Леон рассмеялся, и Артур улыбнулся ему со снисходительной благосклонностью, но тут же спрятал это выражение за своей обычной философской улыбкой.
— Так вот. Скажем, ревность, азарт и совесть. С ревностью всё понятно, азарт тоже в основном уже обговорили — Джеку хотелось испытать свои способности к драматическим постановкам. А еще обойти сестру: ей удался обман за глаза, он же — провел вас напрямую, без помощи объектива. Совесть? С ней всё, в общем-то, тоже довольно просто: он не хотел быть виновным в смерти парня, в которого влюбилась его подопечная. Вот, в общем-то, и всё. Остаются разве что априорные факторы. Априори Вренна не должна была вступать с тобой в отношения, а Джек априори должен был за ней следить и контролировать это. Почему так — нужно спрашивать не у них, и уж тем более не у меня — а вообще непонятно у кого. Меня всегда поражала абсурдность и бестолковость их Правил. Но то, что они пытались их соблюдать — это понятно, это привычка и воспитание. Тут уж, знаешь… скажи спасибо, что Вренна тебя при первой встрече не убила.
Артур выдохнул, с сожалением посмотрел в пустой стакан и облизал пересохшие губы. Леон вызвался сходить еще за парой бутылок, но, едва выйдя в коридор и пройдя несколько метров, он остановился в задумчивости. В голове звучали обрывки фраз. Такой плотный поток важной, но субъективной информации выбил его из колеи. «И почему я не включил диктофон?» — сокрушенно думал он.
Собравшись с силами, он продолжил паломничество за пивом. Мать Вренны — садистка, вдохновлявшая Джека? Что же за грязь в голову лезет, фу. А ведь у нее маленькие дети… Как там Вренна говорила? Он припомнил имена и возраст ребятишек. И тут же перед ним всплыла рожица другого карапуза, а вместе с ним и женщины, баюкающей его на руках. Лени вновь застыл посреди коридора, невольно ежась от обуявшего его острого одиночества. Как давно он не видел их! А ведь она звонит ему, постоянно, а он!..
Он сел на подоконник и с горечью уставился в телефон.
Шесть пропущенных от жены, и это только за сегодня. Он звонил ей два дня назад, наплел что-то неправдоподобное и быстро повесил трубку. Так он делал последние недели. А она, по ту сторону связи — такая покорная, такая грустная, такая доверчивая…
Он смотрел на номер жены, на ее фотографию, и уже который раз почти нажимал кнопку вызова — но в последний момент останавливался, не зная, что сказать.

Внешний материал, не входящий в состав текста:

(** The first ten pages in the place of the first of [pageArray]. *)
Definition extended (currentPage : Z) (pageArray : list Z) : list Z :=
  let indexRound := find_index (λ x, x mod 10 =? 0) pageArray in
  let indexPage := find_index (Z.eqb currentPage) pageArray in
  let index :=
    if indexRound <=? 0 then 1
    else if (indexPage <? indexRound) && (10 <? currentPage) then indexPage - 2
    else indexRound in
  let ten := if 0 <=? index then bool_decide (pageArray !! Z.to_nat index = Some 10) else false in
  tail (seqZ 1 9 ++ (if ten then [] else [10]) ++ slice_from index pageArray).

Definition generatePaginationArray (currentPage max : Z) (slots : option Z) : list Z :=
  if match slots with Some slots => max <? slots | None => false end then seqZ 2 (max - 1)
  else
    let increments := increments_of slots in
    let half := match slots with Some slots => Z.to_nat (slots / 2) | None => O end in
    let pageArray := rev (pages_before currentPage increments half) in
    let pageArray := if currentPage =? 1 then pageArray else pageArray ++ [currentPage] in
    let remainingSlots := match slots with Some slots => Z.to_nat (slots - len pageArray) | None => O end in
    let pageArray := pageArray ++ pages_after currentPage max increments remainingSlots in
    let pageArray := if currentPage =? max then removelast pageArray else pageArray in
    if (max <? 50000) && match slots with Some slots => 10 <? slots - len pageArray | None => false end then extended currentPage pageArray
    else pageArray.

(** [Math.ceil(totalEntries / rows)] *)
Definition last_page (totalEntries rows : Z) : Z := - ((- totalEntries) / rows).

Definition generatePaginationUIParams (w : window) : option (Z * list Z) :=
  let p := getParameters w in
  let lastPage := last_page (w_total w) (rows p) in
  if lastPage =? 1 then None
  else
    let slots := determinePaginationSlots (w_width w) lastPage in
    let pageArray := 1 :: generatePaginationArray (humanPage p) lastPage slots in
    Some (humanPage p, if bool_decide (list.last pageArray = Some lastPage) then pageArray else pageArray ++ [lastPage]).

Definition page_item (path : string) (currentPage number : Z) : string :=
  let n := pretty number in
  if number =? currentPage then concat_all [h "<a class='item active'>"; n; "</a>"]%string
  else concat_all [h "<a class='item' href='"; path; "?page="; n; h "' onclick='goToPage(event, "; n; h ")'>"; n; "</a>"]%string.

(** Without a list of pages nothing is changed. *)
Definition generatePaginationUI (ui : option (Z * list Z)) (w : window) : window :=
  match ui with
  | None => w
  | Some (currentPage, pageArray) =>
      with_pagination (concat_all [h "<div class='ui pagination menu'>"; concat_all (map (page_item (w_pathname w) currentPage) pageArray); "</div>"]%string) w
  end.

(** What the scripts of a page do besides. *)
Inductive effect := Load (url : string) | PageLength (rows : Z) | DrawPage (page : Z) | Rebuild (table : string).

End Pagination.

(** ** Rows and tables *)
Module Tables.
Import Common.

(** What the server sends of a transaction; [blockHeight] is [None] where it is [null]. *)
Record tx_stats := mkStats { satsInput : Z; satsOutput : Z; deltaSats : Z; deltaTokens : Z; tokenOutput : Z }.
Record token := mkToken { tokenId : string; tokenTicker : string; decimals : Z }.
Record tx_row := mkRow {
  txHash : string;
  blockHeight : option Z;
  timestamp : Z;
  isCoinbase : bool;
  size : Z;
  numInputs : Z;
  numOutputs : Z;
  stats : tx_stats;
  row_token : option token;
}.

(** What it sends of a block. *)
Record block_row := mkBlock { hash : string; height : Z; block_timestamp : Z; difficulty : number; block_size : Z; numTxs : Z }.

(** A column of a table: the field or the fields that it reads, and what it shows. *)
Record column (row : Type) := mkColumn {
  c_name : option string;
  c_data : list string;
  c_title : option string;
  c_className : option string;
  c_orderable : bool;
  c_orderSequence : list string;
  c_render : row → result string;
}.
Arguments mkColumn {row}.
Arguments c_render {row}.

Record table (row : Type) := mkTable {
  t_dom : string;
  t_buttons : list (string * string);
  t_searching : bool;
  t_lengthMenu : list Z;
  t_pageLength : Z;
  t_ajax : option string;
  t_order : list (Z * string);
  t_columns : list (column row);
}.
Arguments mkTable {row}.

Definition desc_asc : list string := ["desc"; "asc"]%string.

(** [null] is [0] as a number and the text [null]. *)
Definition height_text (h : option Z) : string := match h with Some n => pretty n | None => "null" end.
Definition height_number (h : option Z) : number := num_of_Z (default 0 h).

Section S.
Context `{PT : !PageTexts}.

Definition renderFeePerByte (row : tx_row) : string :=
  if isCoinbase row then EmptyString
  else
    let fee := num_sub (num_of_Z (satsInput (stats row))) (num_of_Z (satsOutput (stats row))) in
    let feePerByte := num_div fee (num_of_Z (size row)) in
    String.append (renderInteger (num_round (num_mul feePerByte (num_of_Z 1000)))) "/kB".

(** [space] is what stands before the bracket: the two pages differ in it. *)
Definition renderFee (space : string) (row : tx_row) : string :=
  if isCoinbase row then h "<div class='ui green horizontal label'>Coinbase</div>"
  else
    let fee := renderInteger (num_div (num_sub (num_of_Z (satsInput (stats row))) (num_of_Z (satsOutput (stats row)))) (num_of_Z 100)) in
    concat_all ["<span>"; fee; "</span>"; h "<span class='fee-per-byte'>"; space; "("; renderFeePerByte row; ")</span>"]%string.

Definition tx_link (row : tx_row) (text : string) : string :=
  concat_all [if bool_decide (blockHeight row = Some 0) then h "<a style='color:#CD0BC3' href='/tx/" else h "<a href='/tx/"; txHash row; h "'>"; text; "</a>"]%string.

End S.
End Tables.

(** ** [blocks.js] *)
Module BlocksPage.
Import Common Pagination Tables.

Section S.
Context `{PT : !PageTexts}.

Definition renderInt (number : number) : string :=
  let parts := split_on "," (format_en number) in
  String.append (concat_all (map (λ p, concat_all [h "<span class='digit-sep'>"; p; "</span>"]) (removelast parts)))
    (concat_all ["<span>"; List.last parts EmptyString; "</span>"])%string.

Definition renderAge (timestamp : Z) : string := moment_fromNow (num_of_Z (timestamp * 1000)).
Definition renderTemplate (height : Z) : string :=
  concat_all [h "<a href='/block-height/"; pretty height; h "'>"; renderInt (num_of_Z height); "</a>"]%string.

(** [responsiveHidden] is what the table says of its column 4. *)
Definition renderHash (responsiveHidden : bool) (hash : string) : string :=
  let isHidden := negb responsiveHidden in
  let minifiedHash := minifyHash hash in
  let minifiedHash := if isHidden then String.append "0..." (str_slice minifiedHash (strlen minifiedHash - 6)) else minifiedHash in
  concat_all [h "<a href='/block/"; hash; h "'>"; minifiedHash; "</a>"]%string.

Definition renderNumtTxs (numTxs : Z) : string := renderInt (num_of_Z numTxs).

Definition renderSize (size : Z) : string :=
  if size <? 1024 then String.append (pretty size) " B"
  else if size <? 1024 * 1024 then String.append (num_toFixed (num_div (num_of_Z size) (num_of_Z 1000)) 2) " kB"
  else String.append (num_toFixed (num_div (num_of_Z size) (num_of_Z 1000000)) 2) " MB".

Definition renderDifficulty (difficulty : number) : string :=
  let estHashrate := num_div (num_mul difficulty (num_of_Z 0xffffffff)) (num_of_Z 600) in
  let fixed e := num_toFixed (num_div estHashrate (num_of_Z (10 ^ e))) 2 in
  if num_ltb estHashrate (num_of_Z (10 ^ 12)) then String.append (fixed 9) " GH/s"
  else if num_ltb estHashrate (num_of_Z (10 ^ 15)) then String.append (fixed 12) " TH/s"
  else if num_ltb estHashrate (num_of_Z (10 ^ 18)) then String.append (fixed 15) " PH/s"
  else String.append (fixed 18) " EH/s".

Definition renderTimestamp (timestamp : Z) : string := moment_format (num_of_Z (timestamp * 1000)) "ll, LTS".

(** The heading of the column of the date *)
Definition date_heading (offset : Z) : string := concat_all ["Date ("; tzOffset offset; ")"]%string.

Definition dataTable (responsiveHidden : bool) : table block_row :=
  mkTable EmptyString [] false [50; 100; 250; 500; 1000] DEFAULT_ROWS_PER_PAGE None [(0, "desc"%string)]
    [ mkColumn None ["height"%string] None None true desc_asc (λ r, Ok (renderTemplate (height r)));
      mkColumn None ["hash"%string] None (Some "hash"%string) false [] (λ r, Ok (renderHash responsiveHidden (hash r)));
      mkColumn None ["numTxs"%string] None (Some "text-right"%string) true desc_asc (λ r, Ok (renderNumtTxs (numTxs r)));
      mkColumn (Some "age"%string) ["timestamp"%string] None (Some "text-right"%string) false [] (λ r, Ok (renderAge (block_timestamp r)));
      mkColumn None ["difficulty"%string] None (Some "text-right"%string) false [] (λ r, Ok (renderDifficulty (difficulty r)));
      mkColumn None ["size"%string] None (Some "text-right"%string) false [] (λ r, Ok (renderSize (block_size r)));
      mkColumn (Some "responsive"%string) [] None None true [] (λ _, Ok EmptyString) ].

End S.

Definition updateLoading (status : bool) (w : window) : window := with_loading status w.

Definition updateTable (startPosition endPosition : Z) (w : window) : window * list effect :=
  (updateLoading true w, [Load (concat_all ["/api/blocks/"; pretty endPosition; "/"; pretty startPosition]%string)]).

Definition reRenderPage (params : option (list (string * string))) (w : window) : window * list effect :=
  let w := match params with Some params => updateParameters params w | None => w end in
  let '(startPosition, endPosition) := generatePaginationRequestRange w in
  let '(w, effects) := updateTable startPosition endPosition w in
  (generatePaginationUI (generatePaginationUIParams w) w, effects).

Inductive event := Ready | GoToPage (page : Z) | Resize (width : Z) | Length (rows : Z) | Loaded.

Definition step (e : event) (w : window) : window * list effect :=
  match e with
  | Ready =>
      let len := PageLength (rows (getParameters w)) in
      let '(w, effects) := reRenderPage None w in (w, len :: effects)
  | GoToPage page => reRenderPage (Some [("page"%string, pretty page)]) w
  | Resize width =>
      let w := with_width width w in
      (generatePaginationUI (generatePaginationUIParams w) w, [Rebuild "#blocks-table"%string])
  | Length rows' => if rows (getParameters w) =? rows' then (w, []) else reRenderPage (Some [("rows"%string, pretty rows')]) w
  | Loaded => (updateLoading false w, [])
  end.

End BlocksPage.

(** ** [txs.js] *)
Module TxsPage.
Import Common Pagination Tables.

Definition xecDate : Z := 1605441600.
Definition bchDate : Z := 1502193600.

Section S.
Context `{PT : !PageTexts}.

Definition renderHash (row : tx_row) : string := tx_link row (minifyBlockID (txHash row)).
Definition renderSize (size : Z) : string := formatByteSize size.

(** [now] is [Date.now()]. *)
Definition fiveYearsAgo (now : Z) : number := num_sub (num_div (num_of_Z now) (num_of_Z 1000)) (num_of_Z 157800000).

Мимо прошли двое человек из этой банды террористов-освободителей, подорвавших Замок, и перекинулись парой слов с ним. Леон усмехнулся им вслед. Из них получатся яркие типажи для заметки… Вообще, он попал в обстоятельства, необыкновенно удачные для журналиста. Риск окупился сполна. Это и нужно говорить жене — но если он так скажет, она будет корить его за безрассудство и безответственность и всё так же обижаться из-за его долгого отъезда. Что удивительно, за всё время его отношений с Вренной, она ни разу не заподозрила измену. Это вроде и радовало, и многократно всё упрощало, но вместе с тем заставляло его всё чаще чувствовать себя подлым обманщиком и терзаться по этому поводу.